Leo's Chance(39)



"Do it. Why haven't you?"

"Well, I need a computer to be able to write. I brought a flash drive back and forth to the library for a while, but it's just too impractical. And when I was feeling inspired, the library was closed… you know. It just didn't work."

The waiter interrupts us, setting our food down. Evie digs in, closing her eyes and moaning, as she tastes the first bite.

"Good?" I ask, my mind going somewhere other than dinner.

"Mmmm," she says, nodding.

"Will you stay with me again tonight?"

"I can't, Jake. I need to get ready for the week. I need to go home and get myself organized."

"Tomorrow night?" Every night for the rest of your life?

"Can't tomorrow night either. I have a catering job that'll go late. I don't usually do them on Monday nights but it's some sort of art showing at a gallery downtown." She glances up at me, narrowing her eyes. "You won't be there, will you?"

I laugh. "Wasn't planning on it but maybe now I'll have to see what I can arrange."

"Don't you dare."

I’m quiet for a minute, completely disappointed. "I have to travel to my office in San Diego on Tuesday but I'll be back Wednesday evening. Will you stay then?" I’m slightly pissed off that I won’t see her for three more nights.

But she smiles. "Okay." I smile back.

We focus on dinner for a few minutes before she asks, "I'm assuming you went to college?"

"Yeah, I went to UCSD. I was in school and also working with my dad, learning all about the company since the plan was for me to start working there when I graduated. We just had no idea at the time that I'd be running the damn thing. That's when my dad and I finally formed more of a relationship than we'd ever had. I had moved out of our house and that was really the thing that allowed us to start over. It was the first time I was really something close to happy in a long time, being away from my parents, just 'finding myself' to use a clichéd expression."

I briefly think back to that time and stop myself from grimacing. Once I got out of that house, I had started doing a little better, seeing more clearly that my dad, Phil, was not to blame for what had been happening with Lauren all those years. The problem with letting go of that anger toward him was that I then had to accept the full responsibility of what had happened. The intense guilt I felt sent me into another spiral of depression that I was still in when I landed myself in the hospital.

She nods, watching me closely. "You're not close to your mother?"

Her choice of wording makes me almost gag. "Close?" If she only knew how close we really were. I cringe but answer her question in the way she means. "No."

I force my mind to go back to the conversation we were having before the topic of Phil and Lauren came up. "I want to pay for you to take classes, Evie."

She blinks, tensing. "What? Why would you do that?" Uh oh, hostile territory here.

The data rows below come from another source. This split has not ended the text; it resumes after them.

(* ===== verification/LogCrash.v ===== *)
(** Recovery and crash safety of the log: whatever prefix of a commit's writes
    reached the disk, and however often recovery itself is cut short, the next
    complete recovery leaves all of the transaction's blocks or none of them. *)

From S2P Require Import Prelude Riscv Memory Cache Log LogSpec.

Section Crash.
Context {S : Type} {BC : BlockCache S} {BOK : BlockCacheOk S}.
Implicit Types (s : lgst S) (c : S) (v : bcv) (l : log) (bn : Z) (d : Z → block).

(** ** The log on disk *)

(** The header block [hb] lists the blocks [bs]. *)
Record on_disk l (hb : block) (bs : list Z) : Prop := {
  od_n : hdr_n hb = Z.of_nat (length bs);
  od_block : ∀ i b, bs !! i = Some b → hdr_block hb (Z.of_nat i) = b;
  od_max : Z.of_nat (length bs) <= LOGSIZE;
  od_fit : Z.of_nat (length bs) + 1 <= lg_size l;
  od_home : ∀ b, b ∈ bs → 0 <= b < 2 ^ 31 ∧ ¬ in_log l b;
  od_nodup : NoDup bs
}.

(** The writes of a recovery from disk [d]. *)
Definition recover_writes l d (bs : list Z) : list (Z * block) :=
  imap (λ i b, (b, d (lg_start l + Z.of_nat i + 1))) bs ++ [(lg_start l, header [] (d (lg_start l)))].

(** A cache just after boot. *)
Record fresh c d : Prop := {
  fr_abs : bc_abs c (mk_bcv d [] d (λ _, 0) (λ _, false) 0)
}.

Lemma put_block_ok s i x (Q : unit → lgst S → Prop) :
  length (lh_block (lg s)) = Z.to_nat LOGSIZE → (i < Z.to_nat LOGSIZE)%nat →
  Q tt (mk_lgst (lcache s) (set_lh_block (Z.of_nat i) x (lg s))) → wp (put_block (Z.of_nat i) x) s Q.
Proof.
  intros Hlen Hi HQ. unfold put_block. apply wp_bind, wp_gets. rewrite (proj2 (Z.ltb_lt _ _)) by lia. done.
Qed.

(** [l'] is [l] but for the transaction it collects. *)
Definition same_log l l' : Prop :=
  lg_start l' = lg_start l ∧ lg_size l' = lg_size l ∧ lg_dev l' = lg_dev l ∧
  lg_outstanding l' = lg_outstanding l ∧ lg_committing l' = lg_committing l ∧
  length (lh_block l') = length (lh_block l).

Lemma same_log_geometry l l' : same_log l l' → geometry l → geometry l'.
Proof. intros (E1 & E2 & E3 & _ & _ & E6) []. split; congruence. Qed.

Lemma read_head_ok s v l bs :
  bc_abs (lcache s) v → lg s = l → geometry l → on_disk l (v_view v (lg_start l)) bs →
  v_refs v (lg_start l) = 0 → v_held v (lg_start l) = false → (v_busy v < NBUF)%nat →
  wp read_head s (λ _ s', ∃ c l', s' = mk_lgst c l' ∧ bc_abs c v ∧ same_log l l' ∧ logged l' bs).
Proof.
  intros Hv Hl [G1 G2 G3 G4 G5] Hod. set (a := lg_start l) in *. intros Hra Hha Hbusy. unfold read_head.
  assert (Ha : 0 <= a < 2 ^ 31) by (unfold a; lia). pose proof (bc_clean _ _ _ Hv Hra) as Hclean.
  apply wp_bind, wp_gets. rewrite Hl. rewrite G1, w32_small by lia. fold a.
  apply wp_bind, wp_onc. eapply wp_mono; [apply (bc_read_ok (lcache s) v); [done|]|].
  { split_and!; try done; lia || (right; done). }
  intros buf c1 (Hv1 & Hat1 & _). apply wp_bind, wp_onc. cbn [lcache lg].
  eapply wp_mono; [by apply (bc_data_ok c1 _ buf a Hv1)|]. intros hb c1' [-> ->]. cbn [v_view v_get].
  apply wp_bind, wp_modify. cbn [lcache lg]. rewrite Hl. rewrite (od_n _ _ _ Hod).
  apply wp_bind. eapply (wp_for_seq _ (λ k s', ∃ l', s' = mk_lgst c1 l' ∧ same_log l l' ∧
    lh_n l' = Z.of_nat (length bs) ∧ ∀ i b, (i < k)%nat → bs !! i = Some b → lh_block l' !! i = Some b)).
  - exists (set_lh_n (Z.of_nat (length bs)) l). split; [done|]. split; [done|]. split; [done|]. lia.
  - intros k s1 Hk (l' & -> & Hsl & Hn & Hblk). destruct (lookup_lt_is_Some_2 bs k Hk) as [b Hb].
    pose proof (od_max _ _ _ Hod). destruct Hsl as (E1 & E2 & E3 & E4 & E5 & E6).
    unfold read_head_one. apply put_block_ok; [cbn [lg]; congruence|lia|]. cbn [lcache lg].
    rewrite (od_block _ _ _ Hod k b Hb).
    exists (set_lh_block (Z.of_nat k) b l'). split; [done|]. split.
    { split_and!; try done. cbn. by rewrite length_insert. }
    split; [done|]. intros i b' Hi Hb'. cbn. rewrite Nat2Z.id.
    destruct (decide (i = k)) as [->|Hne]; [|rewrite list_lookup_insert_ne by done; apply Hblk; [lia|done]].
    rewrite list_lookup_insert_eq by (rewrite E6, G5; lia). congruence.
  - intros s1 (l' & -> & Hsl & Hn & Hblk). apply wp_onc. cbn [lcache lg].
    eapply wp_mono; [apply (bc_release_ok c1 _ buf a Hv1 Hat1); bcv_simpl; by fset_simpl|].
    intros _ c2 [Hv2 _]. exists c2, l'. split; [done|]. split; [|split; [done|]].
    + revert Hv2. apply bc_abs_proper. split_and!; bcv_simpl; fset_simpl; try done; try fset_cases.
      rewrite Hra. rewrite !decide_True by done. lia.
    + destruct Hod as [O1 O2 O3 O4 O5 O6], Hsl as (E1 & E2 & _). split; try done.
      * intros i b Hi. apply Hblk; [by eapply lookup_lt_Some|done].
      * by rewrite E2.
      * intros b Hb. destruct (O5 b Hb) as [? Hh]. split; [done|]. unfold in_log in *. by rewrite E1, E2.
Qed.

I force myself to tread carefully. Obviously she doesn’t like the idea. I don’t blame her – it would have pissed me off to take charity from someone, too, if I had been offered it at any point in my life. But what I need to make her understand is that things coming from me aren’t charity. I want her to know that I care about her and will do whatever I can do to make her dreams come true, not because I feel sorry for her, but because she’s incredible. "Because I believe in you. Because I think you're smart, and I think you just need a small break to be able to reach for your dreams."

A memory comes to me suddenly of the Christmas I was eleven, right before I went to foster care. Christmas was like any other f*cked up day in our house – no tree or presents or anything, but I knew what day it was and it pissed me off, and so I had left the house and walked around for a while, just to get out of there. I did that as much as possible, as long as I knew Seth was safe for a little bit. When I came back, there was this black garbage bag sitting on my house stairs with a red bow on it. I opened it up, kinda confused, and inside was this stuffed dog wearing a red sweater, and a football. I had no idea who had left it there, but to my eleven year old mind, it was some kind of magic. I knew the football was probably for me and the dog was for Seth, but something in me wanted that dog instead of the football, and so I gave the ball to Seth, even though I knew it made me a f*cking * to want that stupid stuffed animal. But I knew Seth wouldn’t care either way, and so I took what I wanted. I would have never admitted it to anyone and I kept it hidden from my dad, but I loved that damn dog.

I had taken that dog with me to foster care and kept it hidden under my bed, only taking it out at night to sleep with. A couple months later, I was in the grocery store with my foster mom and I looked at the bulletin board at the front of the store and there was a big call out for volunteers to deliver Christmas gifts to needy kids. When I looked closely, there were pictures of the volunteers from the year before, dropping off black garbage bags tied with red bows on porch steps. Something in me crashed and burned and then shriveled. The shame and deep disappointment that washed over me in that moment was so intense, I almost started crying like a baby. It wasn’t magic. It was charity. The thing was, I had known in the back of my mind that it wasn’t magic, but before that moment, I could pretend I didn’t. Now I had the proof staring at me from that bulletin board. I hated myself for hurting so damn much.